The above chart shows that the only time the S&P experienced a higher price-earnings ratio was during the tech bubble.  This is telling us investors believe utopia has arrived and consumers are going to go on a never-ending spending spree. These values also portray the belief that Trumps tariffs will result in prosperity even though they are destroying world trade. 

Human nature comes into play. Today they are gambling because they are going up, and people want to share in the party. But when the markets turn down it will be amazing how fast buyers disappear. It is too early to tell how bad it will get. If Trump realizes he could be destroying America and gets rid of the tariffs the economic slowdown will still last most of 2026 before a recovery.

Things like crypto, gold, and real estate will weaken, especially once interest rates start to go up during the first half of 2026. This increase could continue for years to come as the demand for new money will  skyrocket. It sounds bad but remember higher rates will benefit the saver and punish only the indebted. This is why we are always recommending keeping debt levels to a minimum.

For the next year returns will come from interest and from dividends.
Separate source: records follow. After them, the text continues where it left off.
Lemma stream_advance d ms' :
  ms = d :: ms' ->
  st 8 (g + GRP_TAIL) (add64 T 1) m = Some (tt, wr 8 m (g + GRP_TAIL) (T + 1)) /\
  stream q k H (T + 1) ms' (wr 8 m (g + GRP_TAIL) (T + 1)) g.
Proof.
  intros Hms. pose proof stream_pos as (Hg & HT & HH & Hu).
  pose proof (sm_count _ _ _ _ _ _ _ S) as Hc. pose proof (sm_bound _ _ _ _ _ _ _ S).
  pose proof (zlen_nonneg ms'). assert (zlen ms = zlen ms' + 1) as Hz by (rewrite Hms; unfold zlen; simpl; lia).
  assert (add64 T 1 = T + 1) as -> by (apply u64_small; lia).
  assert (in_mem m (g + GRP_TAIL) 8) as Hin
    by (apply stream_in_group; unfold GRP_TAIL, SIZEOF_GROUP; lia).
  split; [by apply st_in|].
  assert (frame (g + GRP_TAIL) 8 m (wr 8 m (g + GRP_TAIL) (T + 1))) as Hf by (apply frame_wr; done).
  pose proof (sm_place _ _ _ _ _ _ _ S) as [Hp1 Hp2].
  split; rewrite ?(frame_len _ _ _ _ Hf); try apply S; try done; try lia.
  - unfold OFF_HEAD, GRP_TAIL in *. rewrite (frame_rd _ _ _ _ _ _ Hf) by lia. apply S.
  - rewrite rd_wr_same by done. apply Z.mod_small. lia.
  - intros i e Hi. eapply holds_frame; [exact W|exact Hf| |].
    + assert (ms !! Datatypes.S i = Some e) as Hi' by (by rewrite Hms).
      pose proof (sm_msgs _ _ _ _ _ _ _ S (Datatypes.S i) e Hi') as Hh.
      by replace (T + 1 + Z.of_nat i) with (T + Z.of_nat (Datatypes.S i)) by lia.
    + pose proof (slot_range q k W (T + 1 + Z.of_nat i)). unfold GRP_TAIL. lia.
Qed.

(** A change elsewhere keeps the stream. *)
Lemma stream_frame m' off n :
  frame off n m m' -> SIZEOF_CONTROL + 2 ^ k * q_slot_size q <= off ->
  off + n <= g \/ g + SIZEOF_GROUP <= off -> stream q k H T ms m' g.
Proof.
  intros Hf Ho Hd. pose proof stream_pos. pose proof (pow_k _ _ W). pose proof (wf_slot _ _ W).
  unfold SIZEOF_CONTROL, SIZEOF_HEADER in *. assert (256 <= off) by nia.
  pose proof (sm_place _ _ _ _ _ _ _ S).
  split; rewrite ?(frame_len _ _ _ _ Hf); try apply S; unfold OFF_HEAD, GRP_TAIL, SIZEOF_GROUP in *.
  - rewrite (frame_rd _ _ _ _ _ _ Hf) by lia. apply S.
  - rewrite (frame_rd _ _ _ _ _ _ Hf) by lia. apply S.
  - intros i e Hi. eapply holds_frame; [exact W|exact Hf|by apply (sm_msgs _ _ _ _ _ _ _ S)|].
    pose proof (slot_range q k W (T + Z.of_nat i)). unfold SIZEOF_CONTROL in *. lia.
Qed.

(** A message published at the head extends the stream, while the group is less than
    the capacity behind. *)
Lemma stream_publish m1 d :
  H - T < 2 ^ k -> H + 1 < 2 ^ 64 ->
  frame (slot_off q k H) (q_slot_size q) m m1 -> holds q k m1 H d ->
  stream q k (H + 1) T (ms ++ [d]) (wr 8 m1 OFF_HEAD (H + 1)) g.
Proof.
  intros Hroom Hw Hf Hh. pose proof stream_pos as (Hg & HT & HH & Hu).
  pose proof (sm_count _ _ _ _ _ _ _ S) as Hc. pose proof (slot_range q k W H) as HsH.
  pose proof (sm_place _ _ _ _ _ _ _ S) as [Hp1 Hp2]. pose proof (pow_k _ _ W).
  assert (in_mem m1 OFF_HEAD 8) as Hin
    by (unfold in_mem, OFF_HEAD, SIZEOF_GROUP in *; rewrite (frame_len _ _ _ _ Hf); lia).
  assert (frame OFF_HEAD 8 m1 (wr 8 m1 OFF_HEAD (H + 1))) as Hf' by (apply frame_wr; done).
  unfold SIZEOF_CONTROL, OFF_HEAD, GRP_TAIL, SIZEOF_GROUP in *.
  split; rewrite ?(frame_len _ _ _ _ Hf'), ?(frame_len _ _ _ _ Hf); try apply S; try done; try lia.
  - unfold OFF_HEAD. rewrite rd_wr_same by done. apply Z.mod_small. lia.
  - unfold GRP_TAIL. rewrite (frame_rd _ _ _ _ _ _ Hf') by lia.
    rewrite (frame_rd _ _ _ _ _ _ Hf) by lia. apply (sm_tail _ _ _ _ _ _ _ S).
  - rewrite zlen_app. unfold zlen in *. simpl. lia.
  - intros i e Hi. eapply holds_frame; [exact W|exact Hf'| |].
    2: { pose proof (slot_range q k W (T + Z.of_nat i)). unfold SIZEOF_CONTROL in *. lia. }
    apply lookup_app_Some in Hi as [Hi|[Hge Hi]].
    + eapply holds_frame; [exact W|exact Hf|by apply (sm_msgs _ _ _ _ _ _ _ S)|].
      apply lookup_lt_Some in Hi. unfold zlen in *.
      apply slot_disjoint; [exact W|]. apply mod_distinct; lia.
    + apply list_lookup_singleton_Some in Hi as [Hi <-].
      replace (T + Z.of_nat i) with H by (unfold zlen in *; lia). done.
Qed.

End Stream.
Continue to buy one year insured GICs. We expect interest rates in a year’s time to move higher as Ottawa will need to borrow billions and be forced to protect the value of the Loonie. We believe our recommendations will all raise their dividends again next year. Each increase will be small, but the companies will want to continue their record of increasing their dividends once a year. This is about the only investment segment that will remain positive over the next year. Be patient and continue to wait for the market to come to you.